I’m guessing computers/computing kind of puts you in charge of the story, in a way.  As a writer, all one has to do is invent a directive without actually writing one for real.  So of course your story can have the main character develop a fantastic method of convincing every single stock broker in America to hand over 25% of profits and deposit the money in a Geneva bank, without question, just by writing a simple, foolproof code.  Then the main character goes off and gives all the money to charity instead of living high of the hog.  Now that, folks, would be real science fiction, because nothing like that ever happens in real life!

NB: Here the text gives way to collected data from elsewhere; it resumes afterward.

(* ===== verification/Callbacks.v ===== *)
(** * evhtp.c: user hooks, path callbacks and virtual hosts

    The tables an application fills in: the per-object hook tables
    ([htp__set_hook_] and what is built on it), the list of path callbacks
    ([evhtp_set_cb] and friends) with the search [htp__callback_find_], and
    the virtual hosts with their aliases.  A C function or data pointer is a
    number, 0 for NULL.  A [evhtp_t] is found by its identity in a store, so
    that a virtual host is shared, not copied.  The POSIX regular expression
    functions are the parameter [RegexLib]. *)

From stdpp Require Import gmap.
From S2P Require Import Prelude Kvs.

(** ** Hook tables *)

Inductive evhtp_hook_type :=
| evhtp_hook_on_header | evhtp_hook_on_headers | evhtp_hook_on_path
| evhtp_hook_on_read | evhtp_hook_on_request_fini | evhtp_hook_on_connection_fini
| evhtp_hook_on_new_chunk | evhtp_hook_on_chunk_complete
| evhtp_hook_on_chunks_complete | evhtp_hook_on_headers_start
| evhtp_hook_on_error | evhtp_hook_on_hostname | evhtp_hook_on_write
| evhtp_hook_on_event | evhtp_hook_on_conn_error | evhtp_hook__max.

#[export] Instance evhtp_hook_type_eq_dec : EqDecision evhtp_hook_type.
Proof. solve_decision. Defined.

(** [struct evhtp_hooks]: for each type the function and its argument. *)
Definition evhtp_hooks : Type := evhtp_hook_type -> Z * Z.
Definition no_hooks : evhtp_hooks := fun _ => (0, 0).

(** Returns C's result and [*hooks]. *)
Definition htp__set_hook_ (alloc : bool) (hooks : option evhtp_hooks)
    (type : evhtp_hook_type) (cb arg : Z) : Z * option evhtp_hooks :=
  match (match hooks with Some h => Some h | None => if alloc then Some no_hooks else None end) with
  | None => (-1, hooks)
  | Some h =>
      match type with
      | evhtp_hook__max => (-1, Some h)
      | _ => (0, Some (fun t => if decide (t = type) then (cb, arg) else h t))
      end
  end.

Definition htp__unset_hook_ (alloc : bool) (hooks : option evhtp_hooks)
    (type : evhtp_hook_type) : Z * option evhtp_hooks :=
  htp__set_hook_ alloc hooks type 0 0.

Definition hooklist_ : list evhtp_hook_type :=
  [ evhtp_hook_on_header; evhtp_hook_on_headers; evhtp_hook_on_path;
    evhtp_hook_on_read; evhtp_hook_on_request_fini;
    evhtp_hook_on_connection_fini; evhtp_hook_on_new_chunk;
    evhtp_hook_on_chunk_complete; evhtp_hook_on_chunks_complete;
    evhtp_hook_on_headers_start; evhtp_hook_on_error; evhtp_hook_on_hostname;
    evhtp_hook_on_write; evhtp_hook_on_event; evhtp_hook_on_conn_error;
    evhtp_hook__max ].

Other perennial favorites sci-fi topics (but not limited to) include:

  • Aliens attacking the Earth
  • Attractive aliens seducing Earthlings and making them do things (good and bad)
  • Human-looking people cavorting with otherworldly beings (and what category do they fit in?)
  • Nuclear accidents and other holocausts
  • Earth going bye-bye
  • Interplanetary hijinks and death battles
  • Every sort of space station on every kind of planet, moon and subspecies of galactic existence having issues of some sort
  • Weather (Earth and elsewhere) having a mind of its own
  • Time/space travel and its consequences (good and bad)
  • Beings simply not getting along and the often unfortunate circumstances that arise from said conflict
  • Brains – you name it

The mind has a reputation for possessing a fertile imagination.  I’d like to think I’m pretty good at dreaming up stuff.  I’ve had this blog for nearly a year and I kind of pinch myself when I notice how much I’ve managed to spew out.  And yeah, some of you might notice I started two chapters of a book on this site and left it alone for ages – sorry, had other things going on – but I’m not done there, so don’t worry.  So I’m putting together a list of topics I really haven’t seen any serious sci-fi author tackle yet.  Yes, I might be mistaken, and maybe I haven’t read the right books yet (and there is an endless supply of those, too), but here’s kind of a wish list for topics I’d like to either read or write about someday:

  • Brussel Sprouts and Liver – Moms terrorize children the planet over, forcing them to eat food they hate (vegan/vegetarian options welcome)
  • The Anti-Text – A 17-year-old girl has to live a full hour without her cell phone…and survive
  • Game Over – Professional gamers have to make do with “Pong”
  • XT/AT – Present-day programmers scramble to get work done with only 10/20K of memory and have to use Sideways to print their spreadsheets
  • Ink Link – Tats jump off of everyone who has one and take over the world, with both disastrous and comical results
  • We Get It – Men and women understand each other perfectly and respond to each other’s needs and wishes without fighting over who’s right or needier
  • Nice Day – The confusing, unfortunate results of continued pleasant weather, good-mannered people, well-paying jobs and general happiness
  • Netscape – People discover this is the only browser available and have only the “Surprise” button to use, and so experience wacky, madcap misadventures
  • Wait for No One – Serving staff goes on strike, coffee ceases to exist, coffee isn’t served anymore and the populace winds up jittery, angry and bitter
  • Misidentified Fruit – People mistakenly ingest innocent-looking but suspicious-behaving fruit and wind up encased in rock-heavy cakes everyone rejects when served up during the holidays

Anyway, I could go on.

What would you add?

Underserved topics of sci-fi, unite!